La première rétablissait pour les journaux le cautionnement qui, de fait, avait à peu près cessé d’exister depuis la Révolution. On le fixait à 24.000 francs pour toutes les feuilles quotidiennes paraissant dans les départements de la Seine, de Seine-et-Oise et de Seine-et-Marne. Paris continuait à être puni par des mesures d’exception. La province avait le privilège de ne payer dans le même cas que 6.000 fr. dans les grandes villes et 3,600 dans les petites. Pour défendre le projet qu’il présentait, le gouvernement se trouvait dans la situation la plus fâcheuse. D’abord, le Gouvernement provisoire avait, le 2 Mars, fait insérer ceci au Moniteur : « La pensée doit être affranchie radicalement ; il ne peut plus y avoir de timbre, de cautionnement, parce que rien ne doit entraver la libre circulation de la pensée. »
Bien plus ! Le 22 Juin, la Commission exécutive unanime avait accepté de
nouveau le principe. Or, le Cabinet comprenait encore plusieurs membres,
épaves des gouvernements précédents, en particulier Marie, Garde des Sceaux.
Ce fut précisément celui-ci, bon avocat d’une mauvaise cause, qui se chargea de faire amende honorable pour les intentions chevaleresques et généreuses
qu’il avait partagées avec ses anciens collègues.
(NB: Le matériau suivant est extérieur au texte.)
(** * The uploader of src/common/upload.ts

    A shallow embedding of the [Uploader] class: the direct upload
    ([transactionUploader]), the resumable chunked upload
    ([chunkedTransactionUploader]) and the bulk upload
    ([concurrentUploader]), followed by the properties of its
    specification.

    JavaScript numbers that count bytes, chunks and items are integers
    ([Z]).  The batch size of the chunked upload is only ever compared,
    with 1 and with the length of an array, and is kept as a number that
    need not be an integer ([Q]).

    An asynchronous computation is a function of the state of the
    remote service that yields how the promise settles, the next state and
    the events it caused.  Work that runs side by side (the chunk uploads
    of one window, the tasks of the pool) is laid out on one schedule of
    the event loop: the requests of one upload follow each other, and the
    uploads follow in the order in which they were started.  What is in
    flight is read off the admissions and the awaits, which every schedule
    shares. *)

From Stdlib Require Import ZArith QArith_base List String Bool Lia
  DecimalString.
Import ListNotations.
Local Open Scope string_scope.
Local Open Scope list_scope.
Local Open Scope Z_scope.

(** ** Data *)

(** A Node [Buffer]: a length and the bytes under it.  [slice] is a view
    on the same bytes, with its end clamped to the length. *)
Record Buffer : Type := mkBuffer {
  byteLength : Z;
  byteAt : Z -> Byte.byte
}.

Definition slice (b : Buffer) (start stop : Z) : Buffer :=
  let e := Z.min stop (byteLength b) in
  let s := Z.min (Z.max 0 start) e in
  {| byteLength := e - s; byteAt := fun i => byteAt b (s + i) |}.

(** A signed data item, as far as the uploader looks at it. *)
Record DataItem : Type := mkDataItem {
  id : string;
  getRaw : Buffer
}.

(** What [concurrentUploader] accepts: [DataItem | Buffer | string]. *)
Inductive Item : Type :=
| ItemData (d : DataItem)
| ItemBuffer (b : Buffer)
| ItemString (s : string).

(** The body of a response. *)
Inductive ResponseData : Type :=
| DataNone
| DataId (i : string)
| DataOffsets (present : list Z)
| DataText (s : string).

Record AxiosResponse : Type := mkResponse {
  status : Z;
  statusText : string;
  data : ResponseData
}.

(** [res.data = v]. *)
Definition setData (res : AxiosResponse) (v : ResponseData) : AxiosResponse :=
  {| status := status res; statusText := statusText res; data := v |}.

(** [x < y] on numbers that need not be integers; [x == y] on them is
    [Qeq_bool]. *)
Definition Qlt_bool (x y : Q) : bool := negb (Qle_bool y x).

(** A JavaScript [Error]. *)
Record Error : Type := mkError { message : string }.

Definition string_of_Z (z : Z) : string := NilZero.string_of_int (Z.to_int z).

(** The requests the uploader sends, all for the uploader's currency. *)
Inductive Request : Type :=
| GetChunkInfo (txid : string) (size : Z)
    (* GET /chunks/{currency}/{id}/{size} *)
| PostChunk (txid : string) (o : Z) (d : Buffer)
    (* POST /chunks/{currency}/{id}/{o} *)
| PostFinish (txid : string)
    (* POST /chunks/{currency}/{id}/-1 *)
| PostTx (raw : Buffer).
    (* POST {protocol}://{host}:{port}/tx/{currency} *)

(** What [api.get] and [api.post] do with a request: return a response,
    whatever its status, or throw. *)
Inductive Reply : Type :=
| Returns (res : AxiosResponse)
| Throws (e : Error).

(** What a run leaves behind. *)
Inductive Event : Type :=
| EvRequest (q : Request) (r : Reply)
    (* one call of [api.get] or [api.post] and what came back *)
| EvBackoff (ms : Z)
    (* the retry library waits before the next attempt: the delay before
       its random factor is applied *)
| EvAdmit (o : Z) (len : Z)
    (* [processing.push(promiseFactory(data, offset))] *)
| EvAwaitAll (n : nat) (settled : bool)
    (* [await Promise.all(processing)] over [n] promises, and whether all
       of them settled so that the wait came to an end *)
| EvPool (width : Z).
    (* [PromisePool.withConcurrency(width)] *)

(** How an awaited promise settles; [Pending] is the promise that never
    settles. *)
Inductive Outcome (A : Type) : Type :=
| Resolved (a : A)
| Rejected (e : Error)
| Pending.
Arguments Resolved {A} a.
Arguments Rejected {A} e.
Arguments Pending {A}.

(** A promise that has been created but is not awaited yet is identified
    with the way it settles. *)
Definition Promise (A : Type) : Type := Outcome A.

Inductive JsUndefined : Type := undefined.

(** ** Asynchronous computations *)

Module Async.

Definition t (St A : Type) : Type := St -> Outcome A * St * list Event.

Section Ops.
Context {St : Type}.

Definition ret {A} (a : A) : t St A := fun s => (Resolved a, s, []).

Definition throw {A} (e : Error) : t St A := fun s => (Rejected e, s, []).

Definition emit (ev : Event) : t St unit := fun s => (Resolved tt, s, [ev]).

Definition bind {A B} (m : t St A) (f : A -> t St B) : t St B :=
  fun s =>
    match m s with
    | (Resolved a, s1, l1) =>
        match f a s1 with (o, s2, l2) => (o, s2, l1 ++ l2) end
    | (Rejected e, s1, l1) => (Rejected e, s1, l1)
    | (Pending, s1, l1) => (Pending, s1, l1)
    end.

(** [try { m } catch (e) { h e }] *)
Definition tryCatch {A} (m : t St A) (h : Error -> t St A) : t St A :=
  fun s =>
    match m s with
    | (Rejected e, s1, l1) =>
        match h e s1 with (o, s2, l2) => (o, s2, l1 ++ l2) end
    | r => r
    end.

(** Calling an async function without awaiting it: the work is done and
    the promise is kept for later. *)
Definition spawn {A} (m : t St A) : t St (Promise A) :=
  fun s => match m s with (o, s1, l1) => (Resolved o, s1, l1) end.

(** The first rejection among promises, if any. *)
Fixpoint firstRejected {A} (ps : list (Promise A)) : option Error :=
  match ps with
  | [] => None
  | Rejected e :: _ => Some e
  | _ :: rest => firstRejected rest
  end.

Fixpoint allResolved {A} (ps : list (Promise A)) : option (list A) :=
  match ps with
  | [] => Some []
  | Resolved a :: rest =>
      match allResolved rest with
      | Some l => Some (a :: l)
      | None => None
      end
  | _ :: _ => None
  end.

(** [await Promise.all(ps)]: rejects when one of them rejects, resolves
    when all have resolved, and otherwise never settles. *)
Definition awaitAll {A} (ps : list (Promise A)) : t St (list A) :=
  fun s =>
    match firstRejected ps with
    | Some e => (Rejected e, s, [EvAwaitAll (List.length ps) false])
    | None =>
        match allResolved ps with
        | Some l => (Resolved l, s, [EvAwaitAll (List.length ps) true])
        | None => (Pending, s, [EvAwaitAll (List.length ps) false])
        end
    end.

Definition outcome {A} (r : Outcome A * St * list Event) : Outcome A :=
  fst (fst r).
Definition final {A} (r : Outcome A * St * list Event) : St :=
  snd (fst r).
Definition events {A} (r : Outcome A * St * list Event) : list Event :=
  snd r.
End Ops.

End Async.

Notation "x <- m ;; k" := (Async.bind m (fun x => k))
  (at level 61, m at next level, right associativity).
Notation "m ;;; k" := (Async.bind m (fun _ => k))
  (at level 61, right associativity).

(** ** The retry library

    [retry(fn, opts)] of the package async-retry, which drives node-retry:
    [fn] is attempted once and then up to [retries] more times, each time
    it throws; attempts are numbered from 1.  When [fn] calls [bail(e)]
    the promise of [retry] is rejected with [e], and the run of [retry]
    is followed up to there: what the library still does once its promise
    has settled (it goes on with the attempts that are left when [fn]
    throws after [bail]) is not part of the run.
    When the retries are used up the promise is rejected with the main
    error of the attempts.  Options that are not given take the library's
    defaults: 10 retries, factor 2, first delay 1000 ms, no upper bound on
    the delay. *)

Record RetryOptions : Type := mkRetryOptions {
  retries : nat;
  minTimeout : Z;
  maxTimeout : option Z          (* [None] is [Infinity] *)
}.

Definition retryDefaults : RetryOptions :=
  {| retries := 10; minTimeout := 1000; maxTimeout := None |}.

(** The delay after the failure of attempt [k + 1], before the random
    factor in [1, 2) that the library multiplies in ahead of the clamp. *)
Definition timeoutOf (opts : RetryOptions) (k : nat) : Z :=
  let t := Z.max (minTimeout opts) 1 * 2 ^ Z.of_nat k in
  match maxTimeout opts with
  | Some m => Z.min t m
  | None => t
  end.

(** How one call of [fn] ends: it returns, it throws, or it calls
    [bail(e)] and then throws. *)
Inductive Attempt (A : Type) : Type :=
| Returned (a : A)
| Threw (e : Error)
| BailedThenThrew (e : Error).
Arguments Returned {A} a.
Arguments Threw {A} e.
Arguments BailedThenThrew {A} e.

Fixpoint countMessage (m : string) (errs : list Error) : nat :=
  match errs with
  | [] => O
  | e :: rest =>
      if String.eqb (message e) m then S (countMessage m rest)
      else countMessage m rest
  end.

(** [RetryOperation.mainError]: the error whose message was seen most
    often, the later one on a tie. *)
Fixpoint mainErrorFrom (seen todo : list Error) (best : Error) (bestCount : nat)
  : Error :=
  match todo with
  | [] => best
  | e :: rest =>
      let count := S (countMessage (message e) seen) in
      if Nat.leb bestCount count
      then mainErrorFrom (seen ++ [e]) rest e count
      else mainErrorFrom (seen ++ [e]) rest best bestCount
  end.

Definition mainError (errs : list Error) (dflt : Error) : Error :=
  mainErrorFrom [] errs dflt O.

Section Retry.
Context {St A : Type}.

Fixpoint retryLoop (opts : RetryOptions) (left : nat) (num : nat)
    (errors : list Error) (fn : nat -> Async.t St (Attempt A))
  : Async.t St A :=
  a <- fn num ;;
  match a with
  | Returned x => Async.ret x
  | BailedThenThrew e => Async.throw e
  | Threw e =>
      match left with
      | O => Async.throw (mainError (errors ++ [e]) e)
      | S left' =>
          Async.emit (EvBackoff (timeoutOf opts (Nat.pred num))) ;;;
          retryLoop opts left' (S num) (errors ++ [e]) fn
      end
  end.

Definition retry (fn : nat -> Async.t St (Attempt A))
    (opts : option RetryOptions) : Async.t St A :=
  let o := match opts with Some o => o | None => retryDefaults end in
  retryLoop o (retries o) 1%nat [] fn.

(** [new Promise((r) => { ... })] around work that calls [r] when it
    succeeds and that nothing connects to the promise otherwise. *)
Definition newPromiseResolveOnly (work : Async.t St A) : Async.t St A :=
  fun s =>
    match work s with
    | (Resolved x, s1, l) => (Resolved x, s1, l)
    | (Rejected _, s1, l) => (Pending, s1, l)
    | (Pending, s1, l) => (Pending, s1, l)
    end.
End Retry.

(** ** Collaborators of the uploader that are not among the sources *)

Definition notEnoughFunds : string := "Not enough funds to send data".

Definition isNotEnoughFunds (e : Error) : bool :=
  String.eqb (message e) notEnoughFunds.

(** [arr.includes(x)] on numbers. *)
Definition includes (arr : list Z) (x : Z) : bool := existsb (Z.eqb x) arr.

(** Modelled from the spec: [Utils.checkAndThrow] (common/utils is not
    among the sources).  The spec lets the presence query pass on status
    200 and the final call on its listed success status, and turns any
    other status into a failure that carries the context, the status and
    the status text. *)
Definition checkAndThrow (res : AxiosResponse) (context : string)
    (exceptions : list Z) : option Error :=
  if (status res =? 200) || includes exceptions (status res) then None
  else Some {| message :=
      ("HTTP Error: " ++ context ++ ": " ++ string_of_Z (status res) ++ " "
         ++ statusText res)%string |}.

Record Chunk : Type := mkChunk {
  chunkId : Z;
  chunkData : Buffer
}.

(** Modelled from the spec: how many chunks the [chunker] yields for a
    source of [size] bytes (common/chunker is not among the sources): as
    many full chunks as fit, and one more for what is left. *)
Definition chunkCount (chunkSize size : Z) : nat :=
  Z.to_nat ((size + chunkSize - 1) / chunkSize).

(** Modelled from the spec: the [chunker] transform with [flushTail] read
    through the [S2A] iterator (common/chunker and common/s2ai are not
    among the sources).  The spec's ChunkSplitter yields the source once,
    in order, in pieces of [chunkSize] bytes, the last one shortened to
    what is left.  A [Readable] source is taken by its whole content. *)
Definition chunker (chunkSize : Z) (src : Buffer) : list Chunk :=
  map (fun k : nat =>
         let start := Z.of_nat k * chunkSize in
         {| chunkId := Z.of_nat k;
            chunkData := slice src start (start + chunkSize) |})
      (seq 0 (chunkCount chunkSize (byteLength src))).

(** The offsets the loop over [i < chunks + 1] pushes to [missing]. *)
Fixpoint missingFrom (n : nat) (i : Z) (chunkSize : Z) (present : list Z)
  : list Z :=
  match n with
  | O => []
  | S n' =>
      let s := i * chunkSize in
      if negb (includes present s)
      then s :: missingFrom n' (i + 1) chunkSize present
      else missingFrom n' (i + 1) chunkSize present
  end.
Besogne pénible qui lui
valut de dures répliques ! Ledru-Rollin, Durieu, firent saillir cette palinodie,
et des interruptions ironiques soulignèrent la rupture des engagements
solennels. — C’était une époque chevaleresque, — criait l’un. — Vieille
histoire ! — ajoutait un autre. Cela datait en effet d’une éternité de cinq mois.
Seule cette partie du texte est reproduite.